In order to find the bootable device, virtually the whole Main Logic Board, the Mezzanine Interconnect board, SCSI Cables, SCSI device, and SCSI backplane all need to be properly functional. If this is the case, Open Firmware can find the boot blocks on the bootable device. "Bootapple" messages are written to the screen, and a compressed "bosboot" image is loaded from disk into DRAM, expanded, and jumped to to begin AIX execution. At this point, the AIX kernel has been launched. Next, various configuration methods are run, SCSI buses are walked to discover attached devices, file server mode(auto-on) is turned on, the system QUACK is heard, and the first system wide interrupts are taken. (Open Firmware does not use interrupt based I/O processing). Finally, a File System Check (fsck) is performed, ethernet is configured, eventually nameservers are queried, various daemons are started, and usually the COSE desktop is launched. (The exact list of services, utilities, daemons and applications launched may vary based on what is configured in system boot files such as /etc/inittab and /etc/rc.)

Now that we understand how the Network Server launches AIX, we are better prepared to understand how failures to boot can be diagnosed. Each heading in the following discussion will introduce a major symptom.


II. No Power at All

Problem: Unit will not power on via the front panel momentary switch.

Probable causes: Unit not plugged in, rear keyswitch not locked, Main Logic Board or Processor Card not fully seated, hardware problem.

Troubleshooting strategy is to verify power-on conditions are met for the machine, then isolate other hardware causes.
  1. Unit is not plugged in to a live AC outlet.
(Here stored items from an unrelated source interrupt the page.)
(** X9. The path of the state file is absolute whenever the directory of
    the module is: an absolute [state_file] argument is kept as it is, and
    a relative one is put under the directory of the module; for the
    default argument that is [module_dir/state.json]. *)
Theorem state_file_path_is_absolute (module_dir name : string) :
  OS.path_isabs module_dir = true →
  OS.path_isabs
    (StateManager.get_state_file_path (StateManager.__init__ module_dir name))
  = true
  ∧ (OS.path_isabs name = true →
     StateManager.get_state_file_path (StateManager.__init__ module_dir name)
     = name)
  ∧ StateManager.get_state_file_path
      (StateManager.__init__ module_dir "state.json")
    = if OS.ends_with_sep module_dir then module_dir +:+ "state.json"
      else module_dir +:+ "/state.json".
Proof.
  intros Hdir.
  assert (∀ rest, OS.starts_with_sep (module_dir +:+ rest) = true) as Happ.
  { intros rest. destruct module_dir as [|a dir]; [done|]. exact Hdir. }
  assert (bool_decide (module_dir = EmptyString) = false) as Hne.
  { destruct module_dir; [done|]. by apply bool_decide_eq_false_2. }
  unfold StateManager.get_state_file_path, StateManager.__init__,
    OS.path_isabs, OS.path_join in *.
  split; [|split].
  - destruct (OS.starts_with_sep name) eqn:Hname; simpl; [exact Hname|].
    rewrite Hne. simpl. destruct (OS.ends_with_sep module_dir); apply Happ.
  - by intros ->.
  - simpl. rewrite Hne. simpl. by destruct (OS.ends_with_sep module_dir).
Qed.

Lemma state_file_path_is_absolute_witness :
  OS.path_isabs example_module_dir = true
  ∧ StateManager.__init__ example_module_dir "state.json" = example_manager.
Proof.
  assert (OS.path_isabs example_module_dir = true) as Hdir by reflexivity.
  split; [exact Hdir|].
  destruct (state_file_path_is_absolute example_module_dir "state.json" Hdir)
    as (_ & _ & Hpath).
  unfold StateManager.get_state_file_path in Hpath.
  destruct (StateManager.__init__ example_module_dir "state.json") as [path].
  simpl in Hpath. rewrite Hpath. reflexivity.
Defined.



(** X11. Restart after a colour press.  When the save inside
    [press_color_switch(color)] succeeds, a controller constructed
    afterwards on the same state file is in the state the old one was left
    in: position 0 and that colour. *)
Theorem restart_after_color_press (module_dir : string) (color : LightColor)
    (p : Process) :
  let p' := state_after (press_color_switch color) p in
  state_manager (self p) = StateManager.__init__ module_dir "state.json" →
  outcome_of
    (StateManager.save_state (state_manager (self p)) 0 (Some (value color)))
    (emit_all (pulse_events (GPIO_AVAILABLE (world p)) (color_pin color)
                 default_duration) (world p))
  = Return true →
  head (io_faults (world p')) ≠ Some true →
  outcome_of (GPIOController.__init__ module_dir) (world p') = Return (self p')
  ∧ mode_position p' = 0
  ∧ last_color p' = Some color.
Proof.
  intros p' Hsm Hsave Hread. unfold p', state_after in *.
  rewrite press_color_switch_run in *. simpl in *.
  split; [|done].
  unfold outcome_of, state_after in *.
  destruct (StateManager.save_state _ _ _ _) as [o w'] eqn:Hrun.
  simpl in *. subst o.
  destruct (save_state_files _ _ _ _ _ _ Hrun) as (_ & _ & Hfile & _).
  specialize (Hfile eq_refl). rewrite Hsm in *.
  by apply (init_after_save module_dir w' 0 (Some color) _ Hfile).
Qed.

Lemma restart_after_color_press_witness :
  let p := example_process 4 None [] in
  let p' := state_after (press_color_switch YELLOW) p in
  outcome_of (GPIOController.__init__ example_module_dir) (world p')
  = Return (mkController example_manager 0 (Some YELLOW)).
Proof.
  intros p p'.
  apply (restart_after_color_press example_module_dir YELLOW p).
  - reflexivity.
  - vm_compute. reflexivity.
  - vm_compute. discriminate.
Defined.

(** X12. Restart after mode presses.  When the save inside
    [press_mode_switch(count)], [count >= 1], succeeds, a controller
    constructed afterwards on the same state file is in the state the old
    one was left in: the position after [count] advances and the colour
    the old one remembered. *)
Theorem restart_after_mode_presses (module_dir : string) (count : Z)
    (p : Process) :
  let p' := state_after (press_mode_switch count) p in
  state_manager (self p) = StateManager.__init__ module_dir "state.json" →
  1 ≤ count →
  outcome_of
    (StateManager.save_state (state_manager (self p))
       (positions_after count p) (value <$> last_color p))
    (world_after_presses count p)
  = Return true →
  head (io_faults (world p')) ≠ Some true →
  outcome_of (GPIOController.__init__ module_dir) (world p') = Return (self p')
  ∧ mode_position p' = positions_after count p
  ∧ last_color p' = last_color p.
Proof.
  intros p' Hsm Hcount Hsave Hread. unfold p', state_after in *.
  destruct (press_mode_switch_returns count p Hcount) as (m & Hm).
  rewrite (press_mode_switch_run _ _ _ Hm) in *. simpl in *.
  split; [|done].
  pose proof (positions_after_range count p Hcount) as Hrange.
  unfold outcome_of, state_after in *.
  destruct (StateManager.save_state _ _ _ _) as [o w'] eqn:Hrun.
  simpl in *. subst o.
  destruct (save_state_files _ _ _ _ _ _ Hrun) as (_ & _ & Hfile & _).
  specialize (Hfile eq_refl). rewrite Hsm in *.
  apply (init_after_save module_dir w' _ (last_color p) _ Hfile); [lia|done].
Qed.

Lemma restart_after_mode_presses_witness :
  let p := example_process 5 (Some GREEN) [] in
  let p' := state_after (press_mode_switch 3) p in
  outcome_of (GPIOController.__init__ example_module_dir) (world p')
  = Return (mkController example_manager 2 (Some GREEN)).
Proof.
  intros p p'.
  assert (1 ≤ 3) as Hcount by lia.
  apply (restart_after_mode_presses example_module_dir 3 p).
  - reflexivity.
  - exact Hcount.
  - vm_compute. reflexivity.
  - vm_compute. discriminate.
Defined.

(** Without a state file the constructor gives the fresh controller. *)
Lemma init_without_file (module_dir : string) (w : World) :
  let sm := StateManager.__init__ module_dir "state.json" in
  files w !! state_file sm = None →
  outcome_of (GPIOController.__init__ module_dir) w
  = Return (mkController sm 0 None).
Proof.
  intros sm Hnone.
  destruct (init_run module_dir w)
    as (count & z & color & Hcount & Hcolor & Hint & _ & Hrun).
  fold sm in Hcount, Hcolor, Hrun.
  unfold outcome_of. rewrite Hrun. cbn [fst].
  unfold load_state_result in Hcount, Hcolor.
  rewrite Hnone in Hcount, Hcolor.
  injection Hcount as <-. injection Hcolor as <-.
  simpl in Hint. by injection Hint as <-.
Qed.

(** X13. Restart after a reset.  When the removal of the state file does
    not fail, a controller constructed after [reset()] on the same state
    file starts afresh, at position 0 with no colour, like the one that
    was reset. *)
Theorem restart_after_reset (module_dir : string) (p : Process) :
  let p' := state_after reset p in
  state_manager (self p) = StateManager.__init__ module_dir "state.json" →
  head (io_faults (world (state_after (set_mode OFF) p))) ≠ Some true →
  outcome_of (GPIOController.__init__ module_dir) (world p') = Return (self p')
  ∧ mode_position p' = 0
  ∧ last_color p' = None.
Proof.
  intros p' Hsm Hfault. unfold p', state_after at 1 2 3 4.
  rewrite reset_run. cbn [fst snd self world mode_position last_color
                            current_mode_press_count last_color_pressed].
  split; [|done].
  destruct (clear_state_run (state_manager (self p))
              (world (state_after (set_mode OFF) p)))
    as (b & w' & Hrun & _ & _ & Hremoved & _).
  assert (default false
            (head (io_faults (world (state_after (set_mode OFF) p)))) = false)
    as Hnone by (by destruct (io_faults _) as [|[] ?]).
  destruct (Hremoved Hnone) as [-> Habsent].
  unfold state_after at 1. rewrite Hrun. cbn [snd].
  rewrite Hsm in *. by apply init_without_file.
Qed.

Lemma restart_after_reset_witness :
  let p := example_process 2 (Some RED) [] in
  outcome_of (GPIOController.__init__ example_module_dir)
    (world (state_after reset p))
  = Return (mkController example_manager 0 None).
Proof.
  intros p.
  apply (restart_after_reset example_module_dir p).
  - reflexivity.
  - vm_compute. discriminate.
Defined.

(** X14. [reset()] does not look at what [clear_state] returns.  When the
    removal of the state file fails, [reset()] still returns its record
    with [state_cleared] true and the controller is at position 0 with no
    colour, but the state file is still there, with what [set_mode(OFF)]
    left in it. *)
Theorem reset_reports_cleared_when_removal_fails (p : Process) :
  let sm := state_manager (self p) in
  let p1 := state_after (set_mode OFF) p in
  is_Some (files (world p1) !! state_file sm) →
  head (io_faults (world p1)) = Some true →
  ∃ r p',
    reset p = (Return r, p')
    ∧ r !! "state_cleared" = Some (PyBool true)
    ∧ r !! "action" = Some (PyStr "system_reset")
    ∧ mode_position p' = 0
    ∧ last_color p' = None
    ∧ files (world p') = files (world p1).
Proof.
  intros sm p1 [content Hfile] Hfault.
  eexists _, _. split; [apply reset_run|].
  split; [reflexivity|]. split; [reflexivity|].
  split; [reflexivity|]. split; [reflexivity|].
  fold sm. fold p1. cbn [world].
  destruct (world p1) as [fs faults evs gpio t iso]. simpl in *.
  destruct faults as [|[] faults]; try done.
  unfold state_after, StateManager.clear_state, OS.path_exists, OS.remove,
    OS.syscall, next_fault, set_files.
  unfold_monad. simpl. rewrite Hfile. simpl. by rewrite Hfile.
Qed.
Verify. If still fail THEN

  2. Unit does not have the rear key switch all the way in the locked position (triple check this!) If still fail THEN

  3. Logic Module or Processor Card is not fully seated into the unit. Inspect the seating of the Processor Card ensuring that no gold fingers are visible where it mates into its connector. Then reseat the Logic Module, carefully and fully tightening the four thumbscrews and putting the rear keyswitch fully into the locked position. If still fail THEN

  4. Plug keyboard into ADB port and press power on key. If still No Power THEN go to 5. If power on successful go to 4a.

    a) See if machine will power down from the front panel power switch. If it does, congratulations, it's fixed. Otherwise, you've isolated to the interconnect system containing the NMI/Reset-PowerBd, the SwitchCable, the Mezzanine, and the Main Logic Module. Check and/or replace cable connecting momentary switch 922-2086. Retest. If fail then check or replace Interconnect Mez Bd. 922-2079. If fail then replace NMI/Reset Power Bd. 922-2081. If fail then replace Main Logic Module.
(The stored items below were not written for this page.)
(** * LiDAR_2_LEGO: a shallow embedding of the brick pipeline

    The development follows the Python sources module by module:
    [merge.py] (bricks and merge rules), [solver.py] (greedy stripe solver),
    [LIDAR_couches.py] (voxelizer), [LIDAR_traitement.py] (voxel graph
    processing), [cost_func_change.py] (solidity cost) and
    [donnees_echantillonnees_LIDAR.py] (spatial samplers).

    Python integers are [Z]; array indices and lengths are [nat]; NumPy
    arrays are nested lists in C order; dictionaries are [gmap]s; sets of
    node identifiers are [gset]s. *)

From Stdlib Require Import ZArith List Bool Lia QArith Qabs.
From stdpp Require Import base option gmap sets strings numbers list.


(** ** Outcomes of Python calls

    A call either returns, raises an exception (named by its Python class),
    or loops for ever; [Diverge] is what a fuelled loop answers when the
    fuel is spent. *)

Inductive outcome (A : Type) : Type :=
  | Return (a : A)
  | Raise (e : string)
  | Diverge.

Arguments Return {A} a.
Arguments Raise {A} e.
Arguments Diverge {A}.

Definition obind {A B} (m : outcome A) (k : A -> outcome B) : outcome B :=
  match m with
  | Return a => k a
  | Raise e => Raise e
  | Diverge => Diverge
  end.

Notation "'do' x <- m ; k" := (obind m (fun x => k))
  (at level 10, x name, m at level 100, k at level 200).

Definition ZeroDivisionError : string := "ZeroDivisionError".
Definition ValueError : string := "ValueError".

(** ** Python built-ins on lists *)

Section Builtins.
Local Open Scope Z_scope.

(** Stable insertion sort on a key, as [list.sort(key=...)]. *)
Fixpoint insert_by {A} (le : A -> A -> bool) (a : A) (l : list A) : list A :=
  match l with
  | [] => [a]
  | b :: l' => if le b a then b :: insert_by le a l' else a :: l
  end.

Definition sort_by {A} (le : A -> A -> bool) (l : list A) : list A :=
  foldl (fun acc a => insert_by le a acc) [] l.

Definition key_le (p q : Z * Z) : bool :=
  (p.1 <? q.1) || ((p.1 =? q.1) && (p.2 <=? q.2)).

(** [sorted(list(set(l)), reverse=True)]. *)
Fixpoint insert_desc (a : Z) (l : list Z) : list Z :=
  match l with
  | [] => [a]
  | b :: l' =>
      if a =? b then l
      else if b <? a then a :: l
      else b :: insert_desc a l'
  end.

Definition sorted_set_desc (l : list Z) : list Z :=
  foldr insert_desc [] l.

(** [sorted(set(l))], also [np.unique]. *)
Fixpoint insert_asc (a : Z) (l : list Z) : list Z :=
  match l with
  | [] => [a]
  | b :: l' =>
      if a =? b then l
      else if a <? b then a :: l
      else b :: insert_asc a l'
  end.

Definition sorted_set_asc (l : list Z) : list Z :=
  foldr insert_asc [] l.

Definition sum_Z (l : list Z) : Z := foldr Z.add 0 l.

End Builtins.

(** A catalog of brick sizes: the Python set of pairs, listed in any order. *)
Definition catalog : Type := list (Z * Z).

Definition pair_eqb (p q : Z * Z) : bool :=
  (p.1 =? q.1)%Z && (p.2 =? q.2)%Z.

Definition in_catalog (p : Z * Z) (V : catalog) : bool :=
  existsb (pair_eqb p) V.

(** ** merge.py *)

Module Merge.
Local Open Scope Z_scope.

(** The default [VALID_SIZES] of merge.py. *)
Definition VALID_SIZES : catalog :=
  [ (1, 1); (1, 2); (1, 4);
    (2, 2); (2, 4);
    (2, 1); (4, 1);
    (4, 2) ].

(** [class Brick]; the fields carry a [b_] prefix because [length], [x] and
    [y] are wanted for other things. *)
Record Brick : Type := mkBrick {
  b_layer : Z;
  b_x : Z;
  b_y : Z;
  b_length : Z;
  b_width : Z;
  b_color : Z;
  b_orientation : string
}.

(** [Brick.bbox]: (x1, y1, x2, y2), upper bounds exclusive. *)
Definition bbox (b : Brick) : Z * Z * Z * Z :=
  (b_x b, b_y b, b_x b + b_length b, b_y b + b_width b).

Definition is_valid_lego_part (V : catalog) (length width : Z) : bool :=
  in_catalog (length, width) V.
Lemma fileDescription_shape (size N : Z) :
  fileDescription size N
  = "Size: " +:+ fmt_d (hundredths (float64_of_int size) / 100) +:+ "."
    +:+ fmt_d (hundredths (float64_of_int size) mod 100 / 10)
    +:+ fmt_d (hundredths (float64_of_int size) mod 10)
    +:+ " MB - Total uploads: " +:+ fmt_d N.
Proof.
  unfold fileDescription, fmt_2f_MB. cbn zeta. by rewrite !append_assoc.
Qed.

(** ** The preview handler *)

Lemma Contains_concat_at (k : nat) (mid l : list string) :
  take (length mid) (drop k l) = mid ->
  Contains (String.concat EmptyString l) (String.concat EmptyString mid) = true.
Proof.
  intros Hmid.
  rewrite <- (take_drop k l), <- (take_drop (length mid) (drop k l)), Hmid.
  apply Contains_concat.
Qed.

(** Looks for the pieces [mid] in the list of pieces of the page, from
    position [k] on, for at most [fuel] positions. *)
Ltac find_pieces k fuel :=
  lazymatch fuel with
  | O => fail "pieces not found"
  | S ?fuel' =>
      first [ apply (Contains_concat_at k); reflexivity
            | find_pieces (S k) fuel' ]
  end.

Lemma page_has_title (t d i u i' f : string) :
  Contains (page_html t d i u i' f) (title_tag t) = true.
Proof.
  unfold page_html, page_pieces.
  change (title_tag t) with (String.concat EmptyString ["<title>"; t; "</title>"]).
  find_pieces 0%nat 20%nat.
Qed.

Lemma page_has_meta_property (t d i u i' f : string) :
  Contains (page_html t d i u i' f) (meta_property "og:title" t) = true
  /\ Contains (page_html t d i u i' f) (meta_property "og:description" d) = true
  /\ Contains (page_html t d i u i' f) (meta_property "og:image" i) = true
  /\ Contains (page_html t d i u i' f) (meta_property "og:url" u) = true.
Proof.
  unfold page_html, page_pieces. repeat split.
  all: match goal with
       | |- Contains _ (meta_property ?n ?v) = true =>
           change (meta_property n v)
             with (String.concat EmptyString
                     ["<meta property="; dq; n; dq; " content="; dq; v; dq; ">"])
       end; find_pieces 0%nat 100%nat.
Qed.

Lemma page_has_meta_name (t d i u i' f : string) :
  Contains (page_html t d i u i' f) (meta_name "twitter:title" t) = true
  /\ Contains (page_html t d i u i' f) (meta_name "twitter:description" d) = true
  /\ Contains (page_html t d i u i' f) (meta_name "twitter:image" i) = true.
Proof.
  unfold page_html, page_pieces. repeat split.
  all: match goal with
       | |- Contains _ (meta_name ?n ?v) = true =>
           change (meta_name n v)
             with (String.concat EmptyString
                     ["<meta name="; dq; n; dq; " content="; dq; v; dq; ">"])
       end; find_pieces 0%nat 160%nat.
Qed.

Lemma page_has_img (t d i u i' f : string) :
  Contains (page_html t d i u i' f) (img_tag i' f) = true.
Proof.
  unfold page_html, page_pieces.
  change (img_tag i' f)
    with (String.concat EmptyString
            ["<img src="; dq; i'; dq; " alt="; dq; f; dq; ">"]).
  find_pieces 0%nat 200%nat.
Qed.

Lemma countFiles_total (f : filesys) :
  match countFiles f baseDir with inr n => n | inl _ => 0%Z end = total_uploads f.
Proof.
  unfold countFiles, os_ReadDir, total_uploads, storage_entries.
  destruct (lookup_path f baseDir) as [e|[d|es]]; try done.
  by rewrite length_map_to_list.
Qed.

(** The listing fails exactly when the storage root is not a directory. *)
Lemma ReadDir_fails (f : filesys) :
  (exists e, os_ReadDir f baseDir = inl e) <-> storage_entries f = None.
Proof.
  unfold os_ReadDir, storage_entries.
  destruct (lookup_path f baseDir) as [e|[d|es]]; split; try done; eauto.
  all: by intros [e' ?].
Qed.

Section Preview.

Variable P : platform.

Lemma serveImageHTML_missing (r : request) (w : world) (e : errno) :
  stored (fs w) (TrimPrefix (URL_Path r) "/f/") = inl e ->
  serveImageHTML P r w = http_NotFound.
Proof.
  unfold stored, serveImageHTML, os_Stat. intros ->. by destruct e.
Qed.

Lemma serveImageHTML_found (r : request) (w : world) (n : node) :
  stored (fs w) (TrimPrefix (URL_Path r) "/f/") = inr n ->
  serveImageHTML P r w
  = preview_ok (TrimPrefix (URL_Path r) "/f/") (Size (info_of P n))
      (total_uploads (fs w)).
Proof.
  unfold stored, serveImageHTML, os_Stat. intros ->. cbn [IsNotExist].
  by rewrite countFiles_total.
Qed.


(** C7. For a name that denotes a stored file, the page has the file name as
    its title, the description "Size: X.XX MB - Total uploads: N" with the
    size in megabytes rounded to two decimals, og:image and twitter:image meta
    tags whose content is BASE_URL/files/name, and an img tag with that URL as
    its src. *)
Theorem preview_page (r : request) (w : world) (data : list byte) :
  let filename := TrimPrefix (URL_Path r) "/f/" in
  let size := Z.of_nat (length data) in
  let url := BASE_URL +:+ "/files/" +:+ filename in
  stored (fs w) filename = inr (File data) ->
  exists html h N,
    content (serveImageHTML P r w) = Text html
    /\ status (serveImageHTML P r w) = 200%Z
    /\ Contains html (title_tag filename) = true
    /\ Contains html (meta_property "og:description"
         ("Size: " +:+ fmt_d (h / 100) +:+ "." +:+ fmt_d (h mod 100 / 10)
          +:+ fmt_d (h mod 10) +:+ " MB - Total uploads: " +:+ fmt_d N)) = true
    /\ Contains html (meta_name "twitter:description"
         ("Size: " +:+ fmt_d (h / 100) +:+ "." +:+ fmt_d (h mod 100 / 10)
          +:+ fmt_d (h mod 10) +:+ " MB - Total uploads: " +:+ fmt_d N)) = true
    /\ Contains html (meta_property "og:image" url) = true
    /\ Contains html (meta_name "twitter:image" url) = true
    /\ Contains html (img_tag url filename) = true
    /\ String.length (fmt_d (h mod 100 / 10)) = 1%nat
    /\ String.length (fmt_d (h mod 10)) = 1%nat
    /\ h = hundredths (float64_of_int size)
    /\ N = total_uploads (fs w)
    /\ ((size < 2 ^ 53)%Z ->
        (2 * Z.abs (h * 2 ^ 20 - 100 * size) <= 2 ^ 20)%Z).
Proof.
  intros filename size url Hst.
  rewrite (serveImageHTML_found _ _ _ Hst). fold filename.
  cbn [info_of Size]. fold size.
  unfold preview_ok. cbn [content status]. fold url.
  rewrite fileDescription_shape.
  set (h := hundredths (float64_of_int size)).
  set (N := total_uploads (fs w)).
  set (d := "Size: " +:+ fmt_d (h / 100) +:+ "." +:+ fmt_d (h mod 100 / 10)
            +:+ fmt_d (h mod 10) +:+ " MB - Total uploads: " +:+ fmt_d N).
  set (u := BASE_URL +:+ "/f/" +:+ filename).
  exists (page_html filename d url u url filename), h, N.
  pose proof (page_has_meta_property filename d url u url filename)
    as (_ & Hd1 & Hi1 & _).
  pose proof (page_has_meta_name filename d url u url filename)
    as (_ & Hd2 & Hi2).
  split; [reflexivity|]. split; [reflexivity|].
  split; [apply page_has_title|].
  split; [exact Hd1|]. split; [exact Hd2|].
  split; [exact Hi1|]. split; [exact Hi2|].
  split; [apply page_has_img|].
  split; [apply fmt_d_digit, tens_digit|].
  split; [apply fmt_d_digit, ones_digit|].
  split; [reflexivity|]. split; [reflexivity|].
  intros Hsz. apply hundredths_near. lia.
Qed.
  5. NS 700 Only: Make sure Power Supply , 661-1131, is fully seated. If fail or NS 500 THEN

  6. Reset Cuda Chip (power controller IC) by pressing the red switch in the upper left hand corner of the Main Logic Module. Reseat everything firmly, making sure thumbscrews are tight and the rear key switch is in the locked position. (NOTE: Any time you execute step 6 the unit will lose its system date and time. When fixed the system date and time should be reset. If still fail THEN

  7. Unplug unit and verify AC wiring by removing the Left Duct 922-2124. If all wires are seated properly then replace Power Cable 922-2090 or Power Supply 661-1131 or NS 500 power supply. If still fail THEN

  8. Replace Main Logic Board.

III. Intermittent Power

Problem: Unit powers on but shuts down immediately. Front panel LED, and LCD flash on momentarily.

Probable cause: Unit has a short circuit.
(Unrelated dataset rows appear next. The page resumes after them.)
(** C7. Cleanup: on Windows, where the pipeline runs, if the pipeline
    completes or one of its steps throws, the scratch workspace [tempDir]
    does not exist when [run] is over; and on every platform and for every
    way [run] can end, [process.exit] in [step0_CheckIfPatched] included,
    a workspace that did not exist when [run] started does not exist when
    it is over. *)
Theorem C7_workspace_removed
    (e : env) (T : tools) (now : N) (this : patcher) (s : state) :
  DeezerPatcher e now = Some this ->
  (this_platform this = win32 ->
   (forall code, (pipeline e T this s).1 <> Exit code) ->
   existsSync (tempDir this) (fs (run e T this s).2) = false) /\
  (existsSync (tempDir this) (fs s) = false ->
   existsSync (tempDir this) (fs (run e T this s).2) = false).
Proof.
  intros Hc.
  pose proof (constructed_tempDir _ _ _ Hc) as Htemp.
  assert (Hdone : this_platform this = win32 ->
            forall o s1, pipeline e T this s = (o, s1) ->
            (forall code, o <> Exit code) ->
            existsSync (tempDir this) (fs (run e T this s).2) = false).
  { intros Hwin o s1 Hp Hne. rewrite run_pipeline, Hp by done.
    destruct o as [[]|err|code]; cbn [snd].
    - unfold pipeline in Hp. apply bind_Ret_inv in Hp as ([] & s0 & _ & Hp).
      by eapply step8_CopyBack_Ret_cleans.
    - apply cleanup_removes.
    - by destruct (Hne code). }
  split.
  - intros Hwin Hne. destruct (pipeline e T this s) as [o s1] eqn:Hp.
    by eapply Hdone.
  - intros Habsent.
    destruct (decide (this_platform this = win32)) as [Hwin|Hother].
    + destruct (pipeline e T this s) as [o s1] eqn:Hp.
      destruct o as [[]|err|code]; [by eapply Hdone..|].
      rewrite run_pipeline, Hp by done. cbn [snd].
      apply pipeline_Exit_inv in Hp.
      replace s1 with (step0_CheckIfPatched e T this (step0_KillDeezer T this s).2).2
        by (by rewrite Hp).
      unfold existsSync in *. rewrite step0_CheckIfPatched_frame.
      * by rewrite step0_KillDeezer_fs.
      * unfold tempCheck_at. rewrite Htemp, <- (app_nil_r (_ ++ ["deezer-patch-" +:+ _])).
        apply siblings_unrelated, check_name_ne_patch_name.
    + unfold run, try_catch. by destruct (decide _).
Qed.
Troubleshooting strategy is to isolate parts of the powered system until the short circuit goes away, then narrow it down to the failing replaceable unit.
  1. First verify the problem. If a user pushes the momentary power button and holds it for too long, the unit will shut down normally because the power controller IC is interpreting the holding down as a power-down request. If the problem is genuine, isolate the short ciruit by removing all SCSI devices from their seated positions. If still fail THEN go to 2. If unit now powers on, isolate to the shorting SCSI device. Once found, unplug the power to the SCSI device 922-2097 and retest. If still fail THEN unplug LED Cable 922-2098. If still fail THEN replace Drive board either Wide 922-2083 or Narrow 922-2082.

  2. Remove the power connector to the SCSI Backplane. If unit now powers on, replace SCSI Backplane 922-2080. If still shut down immediately THEN

  3. Remove (do not replace) the processor card 661-1126. If unit still shuts down THEN go to 4. If unit powers on, replace with a known good processor card and retest. If unit fails with known good processor card THEN go to 5. If unit powers on with known good Processor card, replace processor card.

  4. Remove DRAM, CACHE, and ROM DIMMS and retest. If unit still shuts down THEN go to 5. If now powers on, fault isolate to failing DIMM.

  5. Replace power supply (NS 700 use known good Power Supply Module). If fail THEN

  6. Replace Main Logic Board. NS 700 only, if still fail replace Power Backplane 922 2089.

IV. No LCD Display

Problem: Unit powers on but LCD does not display anything or displays incomplete or incorrect information.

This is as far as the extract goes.